Go through the listing below and output exactly the line with "cbn. rewrite tb_set_obj, bool_decide_true", the line with "- intros k fd size", and each line between; omit the rest.

START Entries shown

(** ** A concrete kernel *)

(** Pins, and the objects of descriptors that are not their own number.  Every request is
    granted with the next free descriptor. *)
Record table := Table { tb_pins : list (path * Z); tb_objs : list (Z * Z) }.
Definition tb_obj (k : table) (fd : Z) : Z := match list_find (fun x => x.1 = fd) (tb_objs k) with Some (_, x) => x.2 | None => fd end.
Definition tb_set (k : table) (fd obj : Z) : table := Table (tb_pins k) ((fd, obj) :: tb_objs k).
Definition table_fs : PinKernel := {|
  pk := table;
  k_strdup k := (true, k);
  k_mkdir k _ := (0, k);
  k_statfs _ _ := inr BPF_FS_MAGIC;
  k_obj_pin k fd p := if bool_decide (pins_lookup (tb_pins k) p = None) then (0, Table ((p, tb_obj k fd) :: tb_pins k) (tb_objs k)) else (EEXIST, k);
  k_unlink k p := if bool_decide (pins_lookup (tb_pins k) p = None) then (ENOENT, k) else (0, Table (filter (fun x => x.1 <> p) (tb_pins k)) (tb_objs k));
  k_rmdir k _ := (0, k);
  k_access k p := negb (bool_decide (pins_lookup (tb_pins k) p = None));
  pinned_at k := pins_lookup (tb_pins k);
  obj_of := tb_obj
|}.
Lemma table_fs_ok : PinKernelOk table_fs.
Proof.
  split; cbn; try done.
  - intros k fd p. by case_bool_decide.
  - intros k fd p. case_bool_decide; [|done]. intros _. cbn. by rewrite bool_decide_true.
  - intros k fd p q. case_bool_decide; [|done]. intros [Hne|[]]; [|done]. cbn. by rewrite bool_decide_false by congruence.
  - intros k p. by case_bool_decide.
  - intros k p. case_bool_decide; [done|]. intros _. apply lookup_filter_eq.
  - intros k p q. case_bool_decide; [done|]. intros [Hne|[]]; [|done]. by apply lookup_filter_ne.
  - intros k p Hp. by rewrite bool_decide_false.
  - intros k p Hp. by rewrite bool_decide_false.
  - intros k f p fd. by case_bool_decide.
  - intros k p fd. by case_bool_decide.
Qed.
(** "0-3" and a newline, for every file. *)
Definition table_kernel : BpfKernel := {|
  bk_pin := table_fs;
  k_bpf k F a := match a with
                 | OBJ_GET p => match pins_lookup (tb_pins k) p with
                                | Some o => ((fresh_z F, a, []), tb_set k (fresh_z F) o)
                                | None => ((- ENOENT, a, []), k)
                                end
                 | _ => if creates a then ((fresh_z F, a, []), tb_set k (fresh_z F) (fresh_z F)) else ((0, a, []), k)
                 end;
  k_open k F _ := (fresh_z F, tb_set k (fresh_z F) (fresh_z F));
  k_read k _ size := if size <? 4 then ((- EINVAL, []), k) else ((4, [48; 45; 51; 10]), k);
  k_dup3 k fd new_fd := if new_fd <? 0 then (-9, k) else (new_fd, tb_set k new_fd (tb_obj k fd));
  k_close k fd := (0, k);
  k_patience := 0;
  k_func_rec := 8;
  k_line_rec := 16
|}.
Lemma tb_set_obj k fd o f : tb_obj (tb_set k fd o) f = if bool_decide (fd = f) then o else tb_obj k f.
Proof. unfold tb_obj, tb_set. cbn. case_bool_decide as E; [by rewrite decide_True|]. rewrite decide_False by done. by destruct (list_find _ (tb_objs k)) as [[]|]. Qed.
Lemma table_frame k fd o P : (forall f, P f -> f <> fd) -> @frame table_fs P k (tb_set k fd o).
Proof. intros HP. split; [done|]. split; [done|]. intros f Hf. cbn. rewrite tb_set_obj, bool_decide_false; [done|]. intros ->. by apply (HP f). Qed.
Lemma table_bpf k F a r a' out k' : @k_bpf table_kernel k F a = ((r, a', out), k') -> a' = a /\ out = [] /\
  (creates a = true /\ r = fresh_z F /\ (exists o, k' = tb_set k (fresh_z F) o /\ forall p, a = OBJ_GET p -> pins_lookup (tb_pins k) p = Some o) \/
   creates a = false /\ r = 0 /\ k' = k \/ r = - ENOENT /\ k' = k /\ exists p, a = OBJ_GET p).
Proof.
  cbn. destruct a; try (intros [= <- <- <- <-]; split; [done|]; split; [done|]; first [right; left; done | left; split; [done|]; split; [done|]; eexists; split; [done|]; done]).
  destruct (pins_lookup _ _) as [o|] eqn:E; intros [= <- <- <- <-]; (split; [done|]; split; [done|]).
  - left. split; [done|]. split; [done|]. exists o. split; [done|]. by intros p [= <-].
  - right. right. split; [done|]. split; [done|]. by eexists.
Qed.
Lemma table_kernel_ok : BpfKernelOk table_kernel.
Proof.
  assert (Hn : forall F, fresh_z F ∉ F) by (intros F Hin; apply fresh_z_above in Hin; lia).
  split.
  - apply table_fs_ok.
  - intros k F a r a' out k' E%table_bpf Hc Hr. destruct E as (_ & _ & [(_ & -> & _)|[(? & _)|(-> & _)]]); [apply Hn|congruence|done].
  - intros k F a r a' out k' E%table_bpf Hc. destruct E as (_ & _ & [(? & _)|[(_ & -> & _)|(-> & _)]]); [congruence|done|done].
  - intros k F a r a' out k' E%table_bpf. destruct E as (_ & _ & [(Hc & -> & o & -> & _)|[(_ & _ & ->)|(_ & -> & _)]]); [|done|done].
    apply table_frame. auto.
  - intros k F a r a' out k' E%table_bpf. destruct E as (-> & _). eexists. split; [done|by left].
  - intros k F a [E _]. pose proof (fresh_z_nonneg F). cbn in E. unfold EAGAIN in E. lia.
  - intros k F a a' out k' E%table_bpf. destruct E as (_ & _ & [(_ & E & _)|[(? & _)|(E & _)]]); [|done|done]. pose proof (fresh_z_nonneg F). unfold ENOSPC in E. lia.
  - intros k F fd n a' out k' E%table_bpf. destruct E as (_ & -> & _). by split.
  - intros k F p r a' out k' E%table_bpf Hr. destruct E as (_ & _ & [(_ & -> & o & -> & Ho)|[(? & _)|(-> & _)]]); [|done|done].
    cbn. rewrite tb_set_obj, bool_decide_true by done. by apply Ho.
  - intros k F p r k' [= <- <-]. split; [intros _; apply Hn|]. apply table_frame. auto.
  - intros k fd size r bytes k'. cbn. destruct (Z.ltb_spec size 4); intros [= <- <- <-]; (split; [unfold EINVAL; cbn [length]; lia|done]).
  - intros k fd new_fd r k'. cbn. destruct (Z.ltb_spec new_fd 0); intros [= <- <-].
    + split; [by right|done].
    + split; [left; split; [done|]; cbn; by rewrite tb_set_obj, bool_decide_true|]. apply table_frame. intros f [?|?]; [lia|done].
  - intros k fd r k' [= <- <-]. split; [done|done].
Qed.
Definition table_state : bsys table_kernel := Bsys table_kernel (Table [] []) (Sys [0; 1; 2] [] [] 0 0) 0.

Definition demo_load : bpf_load_program_attr :=
  Load_attr BPF_PROG_TYPE_XDP 0 (Some [120]) [BPF_MOV64_IMM 0 2; BPF_EXIT_INSN] [71; 80; 76; 0] 0 0 0 0 None 0 0 None 0 0 0.
Lemma load_program_asks_witness : exists c s', bpf_load_program_xattr demo_load true 64 table_state = Some ((3, c), s') /\
  fds (b_sys s') = [3; 0; 1; 2] /\ exists a, asks (BK := table_kernel) demo_load a /\ granted a 3 (b_k s').
Proof.
  destruct (load_program_asks (BO := table_kernel_ok) demo_load true 64 table_state) as (r & c & s' & E & HP); [by left|by left|done|].
  pose proof E as E'. vm_compute in E'. injection E' as <- <- <-. eexists _, _. split; [exact E|]. split; [done|]. by destruct HP as [[_ ?]|[[=] _]].
Defined.
Lemma auto_unpinned m : m_pinned m = false -> auto m = None.
Proof. unfold auto. by intros ->. Qed.
Lemma wp_finish_map o m m0 inner n s X : own s (m_fd m :: X) -> m_pinned m = false -> m_reused m = false -> map_ready o m0 -> same_place m0 m ->
  0 <= n -> as_defined m -> wp (finish_map o m inner n) (turn_post X m0 s) s.
Proof using BO.
  intros HO Hn Hr [_ _ Hd Hrd] [Sp St] Hcpu Hdef. unfold finish_map. apply wp_bind.
  pose proof (own_pos _ _ (m_fd m) HO ltac:(by left)) as Hfd. set (Y := m_fd m :: X) in *.
  assert (HX : forall f, f ∈ X -> f ∈ Y) by (intros; by right).
  assert (Hnil : forall s', own s' Y -> exists L, lost (leak_of m0) L /\ own s' (fd_list (m_fd m) ++ L ++ X)).
  { intros s' HO'. exists []. split; [apply Nat.le_0_l|]. by rewrite fd_list_pos. }
  assert (Hend : forall e s1, own s1 Y -> kept Y s s1 -> wp (if e <? 0 then zclose (m_fd m) ;;; ret (Err_out e (set_fd m (-1)))
      else if match m_pin_path m with Some _ => negb (m_pinned m) | None => false end then
        let! (err, m) := on_fs (bpf_map__pin m None) in ret (if negb (err =? 0) then Leave err m else Next m inner n)
      else ret (Next m inner n)) (turn_post X m0 s) s1).
  { intros e s1 HO1 K1. destruct (Z.ltb_spec e 0).
    - apply wp_bind. apply (own_zclose _ s1 X); [by rewrite fd_list_pos|]. intros r s2 _ HO2 K2 _. apply wp_ret. split; [|split; [done|split; [|split; [lia|done]]]].
      + apply pin_step_kept; [|by apply auto_unpinned]. eapply kept_trans; [by eapply kept_sub|done].
      + exists []. split; [apply Nat.le_0_l|]. done.
    - rewrite Hn. destruct (m_pin_path m) as [p|] eqn:Ep; cbn [negb].
      + apply wp_bind. eapply wp_mono; [by apply (wp_auto_pin m p s1 Y)|]. intros [e' m'] s2 (HO2 & PS & Ef & [P1 P2] & Er & Ed & Hg). apply wp_ret.
        assert (PS' : pin_step X (b_k s) (b_k s2) m').
        { apply (pin_step_after X s s1); [by eapply kept_sub|]. destruct PS as [G1 G2 G3]. split; auto. }
        assert (Hcom : same_place m0 m') by (split; congruence).
        destruct (Z.eqb_spec e' 0) as [->|]; cbn [negb]; (split; [done|]; split; [done|]; split; [cbn [turn_map]; rewrite Ef; by apply Hnil|]).
        * split; [done|]. cbn [turn_map]. rewrite Ef. split; [done|]. intros _. split; [by apply Hg|]. right. unfold as_defined. rewrite Ef, Ed. exact Hdef.
        * done.
      + apply wp_ret. split; [apply pin_step_kept; [by eapply kept_sub|by apply auto_unpinned]|]. split; [split; [cbn; congruence|done]|]. split; [by apply Hnil|].
        split; [done|]. split; [done|]. intros _. split; [|by right]. intros q Hq. cbn in Hq. congruence. }
  destruct (bpf_map__is_internal m) eqn:Ei; [|by apply wp_ret, Hend; [|apply kept_refl]].
  eapply wp_mono; [apply (wp_populate o m s Y HO); rewrite ?St; done|]. intros e s1 [HO1 K1]. by apply Hend.
Qed.

Definition obj_good (o : bpf_object) : Prop := forall b fd, o_btf o = Some (b, fd) -> btf_good b.
Lemma map_btf_total o m : obj_good o -> exists m' ids, map_btf o m = Some (m', ids) /\ same_place m m' /\ m_pinned m' = m_pinned m /\
  m_reused m' = m_reused m /\ m_def m' = m_def m /\ m_fd m' = m_fd m.
Proof.
  intros Ho. unfold map_btf. destruct (o_btf o) as [[b fd]|] eqn:Eb; [|by eexists _, _]. destruct (Ho b fd Eb) as (ts & strs & IO & PB).
  assert (H : exists r m', bpf_map_find_btf_info o b m = Some (r, m') /\ same_place m m' /\ m_pinned m' = m_pinned m /\
    m_reused m' = m_reused m /\ m_def m' = m_def m /\ m_fd m' = m_fd m).
  { unfold bpf_map_find_btf_info. destruct (_ =? _); [by eexists _, _|]. destruct (bpf_map__is_internal m) eqn:Ei; cbn [negb].
    - apply negb_true_iff, bool_decide_eq_false in Ei.
      assert (exists nm, libbpf_type_to_btf_name (m_type m) = Some nm) as [nm ->] by (destruct (m_type m); [done|by eexists..]). cbn [mbind option_bind].
      destruct (find_total b ts strs IO PB nm) as (r & -> & _). cbn [mbind option_bind]. destruct (r <? 0); by eexists _, _.
    - destruct (kv_tids_spec b ts strs IO PB (m_name m) (d_key_size (m_def m)) (d_value_size (m_def m))) as (r & k & v & -> & _). cbn [mbind option_bind].
      destruct (r <? 0); by eexists _, _. }
  destruct H as (r & m' & -> & H). cbn [mbind option_bind]. by eexists _, _.
Qed.

Lemma wp_create_new o m inner nc s X : own s X -> map_ready o m -> obj_good o -> m_fd m < 0 -> 0 <= nc -> (sized_by_cpus m = true -> 0 < nc) ->
  wp (create_new o m inner nc) (turn_post X m s) s.
Proof using BO.
  intros HO Hm Hobj Hneg Hnc Hsz. unfold create_new. cbv zeta. pose proof (mr_pinned _ _ Hm) as Hp0.
  assert (Hnr : m_reused m = false) by (destruct (m_reused m) eqn:E; [|done]; apply mr_reused with (o := o) in E; [lia|done]).
  destruct (map_btf_total o m Hobj) as (m1 & ids & Eb & [S1 S2] & Sn & Sr & Sd & Sf). apply wp_bind. eapply wp_deref; [exact Eb|]. cbv beta iota.
  apply wp_bind. eapply wp_mono; [by apply wp_create_fd|]. intros m2 s3 (K3 & HO3 & [P1 P2] & Pn & Pr & Pd & Pe & Pg).
  assert (Hpl : same_place m m2) by (split; congruence). destruct (Z.ltb_spec (m_fd m2) 0) as [Hlt|Hge].
  - apply wp_bind, wp_gets, wp_ret. specialize (Pe Hlt). split; [apply pin_step_kept; [done|apply auto_unpinned; cbn; congruence]|].
    split; [done|]. split; [|split; [lia|done]]. exists []. split; [apply Nat.le_0_l|]. done.
  - destruct (Pg Hge) as (b & k & v & Hg). rewrite fd_list_pos in HO3 by done.
    eapply wp_mono; [apply (wp_finish_map o m2 m _ nc s3 X); try done; try congruence|].
    + eexists. split; [exact Hg|]. cbn [create_attr ca_map_type ca_key_size ca_value_size ca_map_flags ca_max_entries]. rewrite Pd, Sd.
      repeat (split; [done|]). destruct (sized_by_cpus m) eqn:Es; [right|by left]. unfold sized_by_cpus in Es. bool_prop. split; [lia|]. split; [lia|auto].
    + intros t s4 (T1 & T2 & T3 & T4). split; [|done]. by apply (pin_step_after X s s3).
Qed.
Lemma wp_make_map o m inner n s X : own s X -> map_ready o m -> obj_good o -> m_fd m < 0 -> 0 <= n -> wp (make_map o m inner n) (turn_post X m s) s.
Proof using BO.
  intros HO Hm Hobj Hneg Hcpu. unfold make_map. apply wp_bind.
  assert (Hrest : forall nc s2, own s2 X -> kept X s s2 -> (sized_by_cpus m = true -> nc <> 0) -> (sized_by_cpus m = false -> 0 <= nc) ->
    wp (if sized_by_cpus m && (nc <? 0) then ret (Err_out nc m) else create_new o m inner nc) (turn_post X m s) s2).
  { intros nc s2 HO2 K2 Hnc1 Hnc2. destruct (sized_by_cpus m && (nc <? 0))%bool eqn:Es.
    - bool_prop. apply wp_ret. split; [apply pin_step_kept; [done|by apply auto_unpinned; apply Hm]|]. split; [done|]. split; [|split; [lia|done]].
      exists []. split; [apply Nat.le_0_l|]. cbn [turn_map]. by rewrite fd_list_neg.
    - assert (Hnc : 0 <= nc /\ (sized_by_cpus m = true -> 0 < nc)) by (destruct (sized_by_cpus m); cbn in Es; [specialize (Hnc1 eq_refl)|specialize (Hnc2 eq_refl)]; lia).
      eapply wp_mono; [apply (wp_create_new o m inner nc s2 X); (done || apply Hnc)|].
      intros t s4 (T1 & T2 & T3 & T4). split; [|done]. by apply (pin_step_after X s s2). }
  destruct (sized_by_cpus m) eqn:Es; cbn [andb] in *; [|apply wp_ret; apply Hrest; try done; apply kept_refl].
  destruct (Z.eqb_spec n 0); [|apply wp_ret; apply Hrest; try done; apply kept_refl].
  eapply own_num_cpus; [exact HO|]. intros r s2 Hr HO2 K2. by apply Hrest.
Qed.
Lemma wp_create_map o m inner n s X : own s (fd_list (m_fd m) ++ X) -> map_ready o m -> obj_good o -> 0 <= n ->
  wp (create_map o m inner n) (turn_post X m s) s.
Proof using BO.
  intros HO Hm Hobj Hcpu. unfold create_map. apply wp_bind. pose proof (mr_pinned _ _ Hm) as Hp0. pose proof (auto_unpinned m Hp0) as Ha.
  (** the map as it was given *)
  assert (Hsame : forall e s1, own s1 (fd_list (m_fd m) ++ X) -> kept X s s1 ->
    wp (if negb (e =? 0) then ret (Leave e m) else if m_fd m >=? 0 then ret (Next m inner n) else make_map o m inner n) (turn_post X m s) s1).
  { intros e s1 HO1 K1. assert (Hcom : pin_step X (b_k s) (b_k s1) m /\ same_place m m /\ exists L, lost (leak_of m) L /\ own s1 (fd_list (m_fd m) ++ L ++ X)).
    { split; [by apply pin_step_kept|]. split; [done|]. exists []. split; [apply Nat.le_0_l|done]. }
    destruct Hcom as (C1 & C2 & C3). destruct (Z.eqb_spec e 0) as [->|]; cbn [negb]; [|by apply wp_ret].
    destruct (Z.geb_spec (m_fd m) 0) as [Hge|Hlt].
    - apply wp_ret. split; [done|]. split; [done|]. split; [done|]. split; [done|]. split; [done|]. cbn. lia.
    - rewrite fd_list_neg in HO1 by done. eapply wp_mono; [by apply (wp_make_map o m inner n s1 X)|].
      intros t s4 (T1 & T2 & T3 & T4). split; [|done]. by apply (pin_step_after X s s1). }
  destruct (m_pin_path m) as [p|] eqn:Ep; [|apply wp_ret; apply Hsame; [done|apply kept_refl]].
  eapply wp_mono; [by apply (wp_reuse_map m p s X)|]. intros [e m'] s1 (K1 & Pl & L & HL & HO1 & [[-> ->]|[[Hne Hp]|(-> & Hge & Hr & Hg)]]).
  - by apply Hsame.
  - cbv beta iota. rewrite (proj2 (Z.eqb_neq _ _)) by done. cbn [negb]. apply wp_ret.
    split; [apply pin_step_kept; [done|by apply auto_unpinned]|]. split; [done|]. split; [|done]. exists L. split; [|done]. unfold leak_of. by rewrite Ep.
  - cbv beta iota. cbn [negb Z.eqb]. replace (m_fd m' >=? 0) with true by lia. apply wp_ret.
    split; [apply pin_step_kept; [done|cbn [turn_map]; unfold auto; rewrite Hr; cbn; by rewrite andb_false_r]|]. split; [done|]. split.
    + exists L. split; [|done]. unfold leak_of. by rewrite Ep.
    + split; [done|]. split; [done|]. intros _. split; [done|]. by left.
Qed.

(** ** All the maps *)

Definition map_fds (l : list bpf_map) : list Z := concat (map (fun m => fd_list (m_fd m)) l).
Lemma map_fds_app l l' : map_fds (l ++ l') = map_fds l ++ map_fds l'.
Proof. unfold map_fds. by rewrite map_app, concat_app. Qed.
Lemma map_fds_cons m l : map_fds (m :: l) = fd_list (m_fd m) ++ map_fds l.
Proof. done. Qed.
Definition closed (m : bpf_map) : bpf_map := set_fd m (-1).
Lemma map_fds_closed l : map_fds (map closed l) = [].
Proof. by induction l. Qed.
Lemma wp_close_maps : forall l s X, own s (map_fds l ++ X) ->
  wp (close_maps l) (fun l' s' => l' = map closed l /\ own s' X /\ kept X s s') s.
Proof using BO.
  induction l as [|m l IH]; intros s X HO; cbn [close_maps]; [by apply wp_ret|]. rewrite map_fds_cons, <- (assoc_L (++)) in HO.
  apply wp_bind. eapply own_zclose; [exact HO|]. intros r s1 _ HO1 K1 _. apply wp_bind. eapply wp_mono; [by apply IH|].
  intros l' s2 (-> & HO2 & K2). apply wp_ret. split; [done|]. split; [done|]. eapply kept_trans; [|exact K2]. eapply kept_sub; [exact K1|].
  intros f Hf. apply elem_of_app. by right.
Qed.
(** The instances from [i] on, [n] of them. *)
Fixpoint load_instances (n i : nat) (o : bpf_object) (p : bpf_program) (prep : Z -> list bpf_insn -> Z * list bpf_insn)
    (license : list Z) (kern_version : Z) : B (Z * bpf_program) :=
  match n with
  | O => ret (0, p)
  | S n =>
      let '(err, insns) := prep (Z.of_nat i) (p_insns p) in
      if negb (err =? 0) then ret (err, p)
      else if bool_decide (insns = []) then load_instances n (S i) o (set_fds p (<[i := -1]> (p_fds p))) prep license kern_version
      else
        let! (err, fd) := load_program o p insns license kern_version in
        if negb (err =? 0) then ret (err, p)
        else
          let! fd := deref fd in
          load_instances n (S i) o (set_fds p (<[i := fd]> (p_fds p))) prep license kern_version
  end.
Definition bpf_program__load (o : bpf_object) (p : bpf_program) (license : list Z) (kern_version : Z) : B (Z * bpf_program) :=
  let run p :=
    let! (err, p) := match p_prep p with
                     | None => let! (err, fd) := load_program o p (p_insns p) license kern_version in
                               if err =? 0 then let! fd := deref fd in ret (err, set_fds p (<[0%nat := fd]> (p_fds p))) else ret (err, p)
                     | Some prep => load_instances (length (p_fds p)) 0 o p prep license kern_version
                     end in
    ret (err, set_insns p []) in
  if bool_decide (p_fds p = []) then
    match p_prep p with
    | Some _ => ret (- LIBBPF_ERRNO__INTERNAL, p)
    | None => let! ok := malloc in if negb ok then ret (- ENOMEM, p) else run (set_fds p [-1])
    end
  else run p.
Fixpoint load_progs (o : bpf_object) (log_level : Z) (done rest : list bpf_program) : B (Z * list bpf_program) :=
  match rest with
  | [] => ret (0, reverse done)
  | p :: rest =>
      if bpf_program__is_function_storage o p then load_progs o log_level (p :: done) rest
      else
        let! (err, p) := bpf_program__load o (set_log_level p (Z.lor (p_log_level p) log_level)) (o_license o) (o_kern_version o) in
        if negb (err =? 0) then ret (err, reverse done ++ p :: rest) else load_progs o log_level (p :: done) rest
  end.
Definition bpf_object__load_progs (o : bpf_object) (log_level : Z) : B (Z * bpf_object) :=
  let! (err, l) := load_progs o log_level [] (o_programs o) in ret (err, with_programs o l).

(** ** Unloading *)

Fixpoint close_fds (l : list Z) : B unit :=
  match l with [] => ret tt | fd :: l => zclose fd ;;; close_fds l end.
Definition bpf_program__unload (p : bpf_program) : B bpf_program :=
  close_fds (p_fds p) ;;;
  let p := set_fds p [] in
  let p := set_func_info p None (p_func_info_rec_size p) (p_func_info_cnt p) in
  ret (set_line_info p None (p_line_info_rec_size p) (p_line_info_cnt p)).
Fixpoint unload_programs (l : list bpf_program) : B (list bpf_program) :=
  match l with [] => ret [] | p :: l => let! p := bpf_program__unload p in let! l := unload_programs l in ret (p :: l) end.
Definition bpf_object__unload (obj : option bpf_object) : B (Z * option bpf_object) :=
  match obj with
  | None => ret (- EINVAL, None)
  | Some o =>
      let! maps := close_maps (o_maps o) in
      let! progs := unload_programs (o_programs o) in
      ret (0, Some (with_programs (with_maps o maps) progs))
  end.
(** [btf__free] closes the descriptor of the type information; memory is not tracked, and the
    ELF file of an opened object is closed already. *)
Definition bpf_object__close (obj : option bpf_object) : B unit :=
  match obj with
  | None => ret tt
  | Some o =>
      let! _ := bpf_object__unload (Some o) in
      match o_btf o with
      | Some (_, fd) => if negb (fd =? -1) then sys_close fd ;;; ret tt else ret tt
      | None => ret tt
      end
  end.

END Entries shown

### Output for this task
    cbn. rewrite tb_set_obj, bool_decide_true by done. by apply Ho.
  - intros k F p r k' [= <- <-]. split; [intros _; apply Hn|]. apply table_frame. auto.
  - intros k fd size r bytes k'. cbn. destruct (Z.ltb_spec size 4); intros [= <- <- <-]; (split; [unfold EINVAL; cbn [length]; lia|done]).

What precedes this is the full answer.